Posted by Pat Sullivan on August 02, 2010
Banking, China, General Comments, Great Recession, President Obama, Timothy Geithner, U.S. Treasury / Comments Off

These are the personal views of Peter Morici, a professor at the University of Maryland’s Robert H. Smith School of Business and former chief economist at the U.S. International Trade Commission:

The Bush tax cuts were a huge success, and failing to extend them for all Americans–not just families earning less than $250,000, as President Barack Obama proposes–would be a terrible mistake.

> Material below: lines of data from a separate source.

(* ===== verification/CowCopyout.v ===== *)
(** [copyout] under copy-on-write: the kernel's writes to user memory reach
    exactly the bytes asked for, in exactly one address space. *)
From S2P Require Import Prelude Riscv Memory Kalloc Vm VmInv VmSys VmWalk VmMap CowCopy Cow CowFault CowWrite.

Section copyout.
Context `{L : Layout} `{!LayoutOk}.
Implicit Types (s : kst) (fl : list Z) (ts : gmap Z ptree) (ext : Z → Z) (t : ptree).

(** One turn of the loop. *)
Definition copyout_body (pagetable : Z) : Z * list Z → M kst (Z * list Z + Z) := λ '(dstva, src),
  let len := Z.of_nat (length src) in
  if negb (0 <? len) then mret (inr 0)
  else
    let va0 := PGROUNDDOWN dstva in
    if (MAXVA <=? va0) || negb (va0 mod PGSIZE =? 0) then mret (inr (-1))
    else
      my_pte ← walk pagetable va0 false;
      if my_pte =? 0 then mret (inr (-1))
      else
        v ← load64 my_pte;
        if negb (has v PTE_V) || negb (has v PTE_U) then mret (inr (-1))
        else
          rc ← (if has v PTE_COW then copyout_cow pagetable va0 my_pte else mret 0);
          if negb (rc =? 0) then mret (inr (-1))
          else
            pa0 ← walkaddr pagetable va0;
            if pa0 =? 0 then mret (inr (-1))
            else
              let n0 := PGSIZE - (dstva - va0) in
              let n := if n0 >? len then len else n0 in
              update_ram (λ m, write_bytes m (pa0 + (dstva - va0)) (take (Z.to_nat n) src));;
              mret (inl (va0 + PGSIZE, drop (Z.to_nat n) src)).

Lemma copyout_unfold root dstva src :
  copyout root dstva src = while_ (S (length src)) (copyout_body root) (dstva, src).
Proof. reflexivity. Qed.

(** A user page the kernel may write: already private, or copy-on-write. *)
Definition may_write t v : Prop := ∀ pte, pt_leaves t !! v = Some pte → has pte PTE_U = true →
  has pte PTE_W = true ∨ has pte PTE_COW = true.

(** Getting the page at [v] private. *)
Definition own_post s fl ts ext (root : Z) t (v : Z) (r : Z) s' : Prop :=
  (r = -1 ∧ fl = [] ∧ s' = s) ∨
  (r = 0 ∧ ∃ fl' t' pte', let ts' := <[root := t']> ts in
     cow_inv s' fl' ts' ext ∧ same_views s ts s' ts' ∧ pt_leaves t' !! v = Some pte' ∧
     (∀ v', v' ≠ v → pt_leaves t' !! v' = pt_leaves t !! v') ∧
     refcount s' (PTE2PA pte') = 1 ∧ has pte' PTE_W = true ∧ has pte' PTE_U = true).

Lemma copyout_cow_ok s fl ts ext root t v pte my_pte :
  cow_inv s fl ts ext → (∀ p, 0 ≤ ext p) → ts !! root = Some t → 0 ≤ v < UVPN →
  pt_leaves t !! v = Some pte → has pte PTE_U = true → ld64 (ram s) my_pte = pte →
  wp (copyout_cow root (v * PGSIZE) my_pte) s (own_post s fl ts ext root t v).
Proof.
  intros HC Hext Ht Hv Hl HU Hld. pose proof HC as [HS Hw].
  destruct (Sinv_leaf _ _ _ _ _ _ _ _ HS Ht Hl (proj2 Hv)) as (Hq & Hr & Hn0).
  pose proof (Sinv_kinv _ _ _ _ HS) as (Hk1 & Hk2 & _). pose proof UVPN_lt.
  assert (set_ref_lock false (set_ref_lock true s) = s) as Hlock.
  { destruct s; simpl in *; by subst. }
  unfold copyout_cow. apply wp_bind, wp_gets. rewrite Hld.
  apply wp_bind, wp_acquire_ref; [done|]. apply wp_bind, wp_gets.
  change (refcount (set_ref_lock true s) (PTE2PA pte)) with (refcount s (PTE2PA pte)).
  rewrite (proj2 (Z.leb_gt _ _)) by lia.
  apply wp_bind, wp_release_ref; [done|]. rewrite Hlock. apply wp_bind, wp_gets. rewrite Hld.
  rewrite PGROUNDUP_aligned by (unfold PGSIZE; lia).
  eapply wp_mono; [by apply (cow_own_page 0 (-1))|].
  intros r s' [(-> & -> & ->)|(-> & fl' & pte' & HC' & Hsv & Hr1 & HW' & _ & HU')]; [by left|].
  right. split; [done|]. exists fl', (leaf_set t v (Some pte')), pte'. cbv zeta. split; [done|]. split; [done|].
  split; [by rewrite leaf_set_lookup, decide_True|]. split; [|by rewrite HU'].
  intros v' Hne. by rewrite leaf_set_lookup, decide_False.
Qed.

Lemma copyout_own s fl ts ext root t v pte my_pte :
  cow_inv s fl ts ext → (∀ p, 0 ≤ ext p) → ts !! root = Some t → 0 ≤ v < UVPN →
  pt_leaves t !! v = Some pte → has pte PTE_U = true → may_write t v → ld64 (ram s) my_pte = pte →
  wp (if has pte PTE_COW then copyout_cow root (v * PGSIZE) my_pte else mret 0) s
    (own_post s fl ts ext root t v).
Proof.
  intros HC Hext Ht Hv Hl HU Hmw Hld. destruct (has pte PTE_COW) eqn:EC; [by eapply copyout_cow_ok|].
  apply wp_ret. right. split; [done|]. exists fl, t, pte. cbv zeta. rewrite insert_id by done.
  destruct (Hmw pte Hl HU) as [HW|]; [|congruence]. split; [done|]. split; [apply same_views_refl|].
  split; [done|]. split; [done|]. split; [|done]. destruct HC as [_ Hw]. apply (Hw root t Ht v pte Hl); [lia|done].
Qed.

(** What a turn does: it writes up to the end of the page or of the buffer,
    or it fails without an effect. *)
Definition turn_ok s fl ts ext root t d src (r : Z * list Z + Z) s' : Prop :=
  (r = inr (-1) ∧ s' = s ∧ (fl = [] ∨ uview (ram s) t d = None)) ∨
  (∃ fl' t' n, let ts' := <[root := t']> ts in
     r = inl ((d / PGSIZE + 1) * PGSIZE, drop n src) ∧ (0 < n)%nat ∧
     n = Nat.min (length src) (Z.to_nat (PGSIZE - d mod PGSIZE)) ∧
     cow_inv s' fl' ts' ext ∧ wrote root d (take n src) s ts s' ts' ∧
     (∀ v', v' ≠ d / PGSIZE → pt_leaves t' !! v' = pt_leaves t !! v')).

Lemma copyout_turn s fl ts ext root t d src :
  cow_inv s fl ts ext → (∀ p, 0 ≤ ext p) → ts !! root = Some t →
  0 ≤ d < TRAPFRAME → src ≠ [] → may_write t (d / PGSIZE) →
  wp (copyout_body root (d, src)) s (turn_ok s fl ts ext root t d src).
Proof.
  intros HC Hext Ht Hd Hsrc Hmw. pose proof HC as [HS Hw].
  assert (0 < length src)%nat as Hlen by (destruct src; simpl; [done|lia]).
  pose proof (vpn_user d Hd) as Hv. pose proof (off_range d) as Hoff.
  pose proof (Z.div_mod d PGSIZE ltac:(done)) as Edm.
  set (v := d / PGSIZE) in *. set (va0 := v * PGSIZE).
  assert (0 ≤ va0 < TRAPFRAME) as Hva0.
  { change TRAPFRAME with (UVPN * PGSIZE). unfold va0, PGSIZE. lia. }
  pose proof (va_user_max va0 Hva0). assert (va0 / PGSIZE = v) as Ev by apply page_addr.
  unfold copyout_body. rewrite (proj2 (Z.ltb_lt _ _)) by lia. cbn [negb].
  rewrite PGROUNDDOWN_eq. fold v. fold va0. rewrite (proj2 (Z.leb_gt MAXVA va0)) by lia.
  unfold va0 at 1. rewrite page_aligned. cbn [orb negb Z.eqb].
  pose proof (walk_entry s fl ts ext root t va0 HS Ht Hva0) as He. rewrite Ev in He.
  assert (uview (ram s) t d = None ∨ ∃ pte, pt_leaves t !! v = Some pte ∧ has pte PTE_U = true) as Hview.
  { unfold uview. fold v. destruct (pt_leaves t !! v) as [pte|]; [|by left].
    destruct (has pte PTE_U) eqn:HU; [right|by left]. by exists pte. }
  apply wp_bind. destruct (pt_leaves t !! v) as [pte|] eqn:El.
  2:{ destruct Hview as [Hnone|(? & ? & _)]; [|done]. destruct He as (p & Hp & Hp0). eapply ok_wp; [done|].
      destruct (p =? 0) eqn:E0; [apply wp_ret; left; tauto|]. apply wp_bind, wp_gets. rewrite Hp0 by done.
      apply wp_ret. left; tauto. }
  destruct He as (p & Hp & Hp0 & Hld & Hok). eapply ok_wp; [done|]. rewrite Hp0.
  apply wp_bind, wp_gets. rewrite Hld. pose proof Hok as (HV & _). rewrite HV. cbn [negb orb].
  destruct (has pte PTE_U) eqn:HU; cbn [negb].
  2:{ apply wp_ret. left. destruct Hview as [?|(? & ? & ?)]; [tauto|congruence]. }
  apply wp_bind. wp_call copyout_own; try done.
  intros rc s1 [(-> & -> & ->)|(-> & fl1 & t1 & pte1 & HC1 & Hsv & Hl1 & Hother & Hr1 & HW1 & HU1)].
  { cbn [Z.eqb negb]. apply wp_ret. left; tauto. }
  cbv zeta in *. rewrite Z.eqb_refl. cbn [negb]. pose proof HC1 as [HS1 _].
  pose proof (lookup_insert_eq ts root t1) as Ht1.
  destruct (Sinv_leaf _ _ _ _ _ _ _ _ HS1 Ht1 Hl1 (proj2 Hv)) as (Hq1 & _). apply vpage_pos in Hq1.
  apply wp_bind. eapply ok_wp; [eapply walkaddr_lookup; [by eapply Sinv_wf|lia]|].
  rewrite decide_True by lia. rewrite Ev, Hl1, HU1, (proj2 (Z.eqb_neq _ _)) by lia.
  apply wp_bind. unfold update_ram. apply wp_modify, wp_ret. right.
  set (n := Nat.min (length src) (Z.to_nat (PGSIZE - d mod PGSIZE))).
  assert (d - va0 = d mod PGSIZE) as Eo by (unfold va0; lia). rewrite Eo.
  assert (Z.to_nat (if PGSIZE - d mod PGSIZE >? Z.of_nat (length src) then Z.of_nat (length src)
                    else PGSIZE - d mod PGSIZE) = n) as ->.
  { unfold n. clear -Hoff. generalize dependent (d mod PGSIZE). intros o Ho. case_if; lia. }
  exists fl1, t1, n. cbv zeta. split; [fold v; do 2 f_equal; unfold va0, PGSIZE; lia|].
  split; [unfold n; lia|]. split; [done|].
  destruct (write_page s1 fl1 (<[root := t1]> ts) ext root t1 v pte1 (d mod PGSIZE) (take n src)) as [HC2 Hwr]; try done.
  { lia. }
  { rewrite length_take. unfold n. lia. }
  split; [done|]. split; [|done]. replace (v * PGSIZE + d mod PGSIZE) with d in Hwr by lia.
  by eapply wrote_same.
Qed.

Section loop.
Context s fl ts ext (root : Z) (t : ptree) (d0 : Z) (src0 : list Z).
Context (HC : cow_inv s fl ts ext) (Hext : ∀ p, 0 ≤ ext p) (Ht : ts !! root = Some t).
Context (Hd0 : 0 ≤ d0) (Hend : d0 + Z.of_nat (length src0) ≤ TRAPFRAME).
Context (Hmw : ∀ v, d0 / PGSIZE ≤ v ≤ (d0 + Z.of_nat (length src0) - 1) / PGSIZE → may_write t v).

Definition copyout_post (r : Z) s' : Prop := ∃ fl' ts' j,
  (j ≤ length src0)%nat ∧ cow_inv s' fl' ts' ext ∧ wrote root d0 (take j src0) s ts s' ts' ∧
  ((r = 0 ∧ j = length src0) ∨
   (r = -1 ∧ (fl' = [] ∨ ∃ va, d0 ≤ va < d0 + Z.of_nat (length src0) ∧ uview (ram s) t va = None))).

Definition copyout_inv (a : Z * list Z) s' : Prop := ∃ fl' ts' t' j,
  (j ≤ length src0)%nat ∧ a.2 = drop j src0 ∧ (a.2 ≠ [] → a.1 = d0 + Z.of_nat j) ∧
  cow_inv s' fl' ts' ext ∧ wrote root d0 (take j src0) s ts s' ts' ∧ ts' !! root = Some t' ∧
  (a.2 ≠ [] → ∀ v, a.1 / PGSIZE ≤ v ≤ (d0 + Z.of_nat (length src0) - 1) / PGSIZE → may_write t' v).

Lemma copyout_ok : wp (copyout root d0 src0) s copyout_post.
Proof.
  rewrite copyout_unfold. apply (wp_while copyout_inv (λ a, length a.2)); [|  |simpl; lia].
  - intros [d src] s1 (fl1 & ts1 & t1 & j & Hj & Esrc & Ed & HC1 & Hw1 & Ht1 & Hmw1). simpl in *.
    destruct src as [|b src'] eqn:Es.
    { apply wp_ret. exists fl1, ts1, j. split; [done|]. split; [done|]. split; [done|]. left. split; [done|].
      apply (f_equal length) in Esrc. rewrite length_drop in Esrc. simpl in Esrc. lia. }
    rewrite <- Es in *. assert (src ≠ []) as Hne by (by rewrite Es). clear Es. specialize (Ed Hne). specialize (Hmw1 Hne).
    assert (length src = length src0 - j)%nat as Hl by (by rewrite Esrc, length_drop).
    assert (0 < length src)%nat as Hpos by (destruct src; simpl; [done|lia]).
    wp_call (copyout_turn s1 fl1 ts1 ext root t1 d src); try done; try lia.
    { apply Hmw1. split; [done|]. apply Z.div_le_mono; [done|lia]. }
    intros r s2 [(-> & -> & Hfail)|(fl2 & t2 & n & -> & Hn0 & Hn & HC2 & Hw2 & Hoth)].
    + exists fl1, ts1, j. split; [done|]. split; [done|]. split; [done|]. right. split; [done|].
      destruct Hfail as [->|Hnone]; [by left|right]. exists d. split; [lia|].
      destruct (Hw1 root t Ht) as (t1' & Ht1' & E1). assert (t1' = t1) as -> by congruence.
      rewrite E1, decide_False in Hnone by (try lia; rewrite length_take; lia). done.
    + cbv zeta in *. split; [|simpl; rewrite length_drop; lia].
      exists fl2, (<[root := t2]> ts1), t2, (j + n)%nat. simpl.
      pose proof (off_range d). pose proof (Z.div_mod d PGSIZE ltac:(done)) as Edm.
      assert (drop n src ≠ [] → (d / PGSIZE + 1) * PGSIZE = d0 + Z.of_nat (j + n)) as Hnext.
      { intros Hd. assert (0 < length (drop n src))%nat by (destruct (drop n src); simpl; [done|lia]).
        rewrite length_drop in *. rewrite Z.mul_add_distr_r. unfold PGSIZE in *. lia. }
      split; [lia|]. split; [by rewrite Esrc, drop_drop|]. split; [exact Hnext|]. split; [done|].
      split; [|split; [apply lookup_insert_eq|]].
      * rewrite <- (take_take_drop src0 j n), <- Esrc.
        eapply wrote_trans; [done|]. rewrite length_take, Nat.min_l by lia. by rewrite <- Ed.
      * intros Hd v Hv. rewrite page_addr in Hv. intros pte Hpte. rewrite Hoth in Hpte by lia.
        revert Hpte. apply Hmw1. lia.
  - exists fl, ts, t, 0%nat. simpl. split; [lia|]. split; [done|]. split; [lia|]. split; [done|].
    split; [apply wrote_nil, same_views_refl|]. split; [done|]. intros _. done.
Qed.
End loop.
End copyout.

Contrary to current White House propaganda, President George W. Bush achieved a lot of growth prior to the financial crisis, and lower taxes for all helped. The Bush prosperity was the byproduct of several multidecade policy trends that freed markets and empowered individuals to innovate and create wealth.

Freer trade championed by presidents since John F. Kennedy, and deregulation (begun by Jimmy Carter with the airlines) were critical to this trend. Also key was reducing excessively high tax rates on upper-income Americans, initiated by Ronald Reagan, somewhat interrupted by Bill Clinton, and reinstated by Bush.

Economists recognize highly productive people, if taxed punitively, create less wealth in the U.S. through arcane tax planning or simply move investments offshore. Higher taxes for high-income families would raise rates on fully half of the income earned by proprietorships and leave those small and medium-sized business with less to invest in creating new jobs.